In our own country, in the late 1700s, a strange sequence was to emerge. Hindu philosophy came to Europe for the first time and was translated into German coincidentally with the American Revolution, and, as a result, some New Englanders chose to go to German universities rather than England’s Oxford or Cambridge. They learned of ahimsa, nonviolence. This inspired Thoreau’s On Civil Disobedience, which was read by a young Gandhi in South Africa, who went on to liberate India without firing a shot, which influenced Martin Luther King, and led eventually to the peaceful inauguration of Barack Obama. Phew! The power of ideas! This is a new way of reacting, for sure!

On the individual level, the Swiss psychologist Jung put forward the same idea, saying it’s not what happens to us but how we react to it that determines our fate. We have a choice. We even say, “When life hands you lemons, make lemonade!” An extreme example would be blind and deaf Helen Keller, but so many outstanding Americans have demonstrated this way of reacting, coming out of difficult circumstances in youth – one could almost name it a national trait. Contrast this, alas, with an increasing segment of our contemporary population who are succumbing to escapism in distorted pleasure-seeking drugs, porn, and crime. The hours spent on TV and video games, to say nothing of the Internet, imply living an ersatz life. In the meantime, we are risking losing our planet, our own physical well-being, and our ability to relate to each other in a genuine way. Now adversity offers us “the kitchen table,” the rediscovering of families around it and the challenge of reacting in a real and not synthetic way. Our frenetic national extraversion hopefully may adjust to rediscovering some of the rewards of introversion and a search for simple rather than virtual reality. This implies the need for a profound change in our values, taking time “to smell the roses,” noticing the suffering and needs of others, of animals, and the environment, and offering compassionate service to them insofar as we are able. This kind of reaction, were it to spread, might even save our world.

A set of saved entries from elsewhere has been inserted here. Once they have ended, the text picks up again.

(** ** Debit one account, credit another

    [MoveTx] and the balance part of [TransferTx] are the same code; [shift]
    is what it computes, [None] when it runs into an error. *)
Definition shift b (from to : arr 32) (v : Z) : res B :=
  if readBalance b from <? v then fail ErrInsufficientFunds else
  let* b1 := writeBalance b from (readBalance b from - v) in
  writeBalance b1 to (readBalance b to + v).

Lemma shift_inv b from to v b' :
  0 <= v -> shift b from to v = Ok b' ->
  v <= readBalance b from /\ is_u256 (readBalance b to + v) /\ is_u256 (readBalance b from - v) /\
  b' = kv_Put (kv_Put b from (be_enc 32 (readBalance b from - v))) to (be_enc 32 (readBalance b to + v)).
Proof.
  intros Hv Hs. unfold shift in Hs. osteps Hs. bsimp.
  apply writeBalance_inv in E0 as [H1' ->]. apply writeBalance_inv in Hs as [H2' ->]. auto.
Qed.

(** Between different accounts the sum of all balances is conserved; to the
    same account the amount is created. *)
Lemma shift_total b from to v b' :
  0 <= v -> shift b from to v = Ok b' ->
  kv_sum big_SetBytes b' = kv_sum big_SetBytes b + (if decide (from = to) then v else 0).
Proof.
  intros Hv Hs. apply shift_inv in Hs as (Hle & Ht & Hf & ->); [|done].
  rewrite !kv_sum_put_balance by done. rewrite readBalance_put by done.
  destruct (decide (from = to)) as [->|]; lia.
Qed.

Lemma shift_read b from to v b' a :
  0 <= v -> shift b from to v = Ok b' ->
  readBalance b' a =
    if decide (a = to) then readBalance b to + v
    else if decide (a = from) then readBalance b from - v
    else readBalance b a.
Proof.
  intros Hv Hs. apply shift_inv in Hs as (Hle & Ht & Hf & ->); [|done].
  rewrite !readBalance_put by done.
  destruct (decide (to = a)), (decide (a = to)), (decide (from = a)), (decide (a = from)); congruence.
Qed.

Lemma ledger_ok_shift db from to v b' :
  0 <= v -> ledger_ok db -> shift (balances db) from to v = Ok b' -> ledger_ok (set_balances db b').
Proof.
  intros Hv Hok Hs. apply shift_inv in Hs as (_ & _ & _ & ->); [|done].
  apply (ledger_ok_put_balance (set_balances db _)). by apply ledger_ok_put_balance.
Qed.

Lemma MoveTx_shift db from to v :
  is_u256 v ->
  MoveTx db from to (Some v) = (let* b := shift (balances db) from to v in Ok (set_balances db b)).
Proof.
  intros Hv. unfold MoveTx. rewrite (proj2 (validateUint256_ok (Some v))) by eauto. cbn [obind].
  unfold shift. destruct (_ <? v); [done|]. by rewrite obind_assoc.
Qed.

Lemma MoveTx_inv db from to v db' :
  MoveTx db from to v = Ok db' ->
  exists z b, v = Some z /\ is_u256 z /\ shift (balances db) from to z = Ok b /\ db' = set_balances db b.
Proof.
  intros Hm. destruct v as [z|]; [|by unfold MoveTx in Hm].
  destruct (is_u256_dec z) as [Hz|Hz].
  - rewrite MoveTx_shift in Hm by done. osteps Hm. simplify_eq. eauto 8.
  - exfalso. apply Hz. unfold MoveTx in Hm. osteps Hm. destruct a.
    apply validateUint256_ok in E as (? & [= ->] & ?). done.
Qed.

Definition used_nonce db (t : tx.Tx) : DB B :=
  set_nonces db (kv_Put (nonces db) (tx.SenderPubKey t) (put64 (tx.Nonce t))).

Lemma TransferTx_shift db (t : tx.Tx) v :
  ledger_ok db -> tx.Value t = Some v ->
  TransferTx db t =
    if tx.Nonce t =? wrap64 (nonceOf db (tx.SenderPubKey t) + 1)
    then let* b := shift (balances db) (tx.SenderPubKey t) (tx.ReceiverPubKey t) v in
         Ok (set_balances (used_nonce db t) b)
    else fail ErrSequenceFault.
Proof.
  intros Hok Hv. unfold TransferTx. rewrite AdvanceNonceTx_spec, Hv by done.
  destruct (_ =? _); [|done]. cbn [obind]. unfold shift. simpl.
  destruct (_ <? v); [done|]. by rewrite obind_assoc.
Qed.

Lemma shift_ok db from to v :
  ledger_ok db -> 0 <= v <= readBalance (balances db) from -> readBalance (balances db) to + v < two256 ->
  exists b', shift (balances db) from to v = Ok b'.
Proof.
  intros Hok Hv Hlt.
  pose proof (readBalance_u256 db from Hok). pose proof (readBalance_u256 db to Hok).
  unfold is_u256 in *. unfold shift. ztest.
  rewrite writeBalance_ok by (unfold is_u256; lia). cbn [obind].
  rewrite writeBalance_ok by (unfold is_u256; lia). eauto.
Qed.

Lemma shift_overflow db from to v :
  ledger_ok db -> 0 <= v <= readBalance (balances db) from -> two256 <= readBalance (balances db) to + v ->
  shift (balances db) from to v = fail ErrArithmeticOverflow.
Proof.
  intros Hok Hv Hlt.
  pose proof (readBalance_u256 db from Hok). unfold is_u256 in *. unfold shift. ztest.
  rewrite writeBalance_ok by (unfold is_u256; lia). cbn [obind].
  by rewrite writeBalance_err by (unfold is_u256; lia).
Qed.

Lemma TransferTx_inv db (t : tx.Tx) db' :
  ledger_ok db -> TransferTx db t = Ok db' ->
  exists v b, tx.Value t = Some v /\
    shift (balances db) (tx.SenderPubKey t) (tx.ReceiverPubKey t) v = Ok b /\
    tx.Nonce t = wrap64 (nonceOf db (tx.SenderPubKey t) + 1) /\
    db' = set_balances (used_nonce db t) b.
Proof.
  intros Hok Ht. destruct (tx.Value t) as [v|] eqn:Ev.
  - rewrite (TransferTx_shift db t v) in Ht by done. osteps Ht. bsimp. simplify_eq. eauto 8.
  - unfold TransferTx in Ht. rewrite Ev in Ht. osteps Ht.
Qed.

I cannot overemphasize the importance of this simple response to adversity! It liberates us from feeling helpless victims and gives us a very real freedom of decision and action. There is a price, of course, that comes with it: conscious decisions, psychologically understood, involve “karma,” or facing the results, positive or negative. For me, personally, the answer is to pray for inner guidance. I recite Buddha’s Noble Eight-fold Path every night before I sleep. The more I reflect upon its wisdom, the greater the respect I have for its simplicity and reliance on common sense. At the risk of being repetitive, I enclose it again as a daily checklist for spiritual review. So here it is again:

THE NOBLE EIGHT-FOLD PATH

The Four Noble Truths

There is suffering in this world:
All suffering comes from attachment and desire
There is a way beyond suffering
The way is the Noble Eight-fold Path:

RIGHT VIEWS
Free from superstition and delusion

RIGHT ASPIRATIONS
High and worthy of the intelligent; worthy of man

RIGHT SPEECH
Kindly, open, and truthful

RIGHT CONDUCT
Peaceful, honest, and pure

RIGHT LIVELIHOOD
Bringing hurt or danger to no living being

RIGHT EFFORT
In self-training and self-control

RIGHT MINDFULNESS
The active, watchful mind

RIGHT RAPTURE
In deep meditation on the realities of life

              — Gautama Buddha , 6th Century B.C.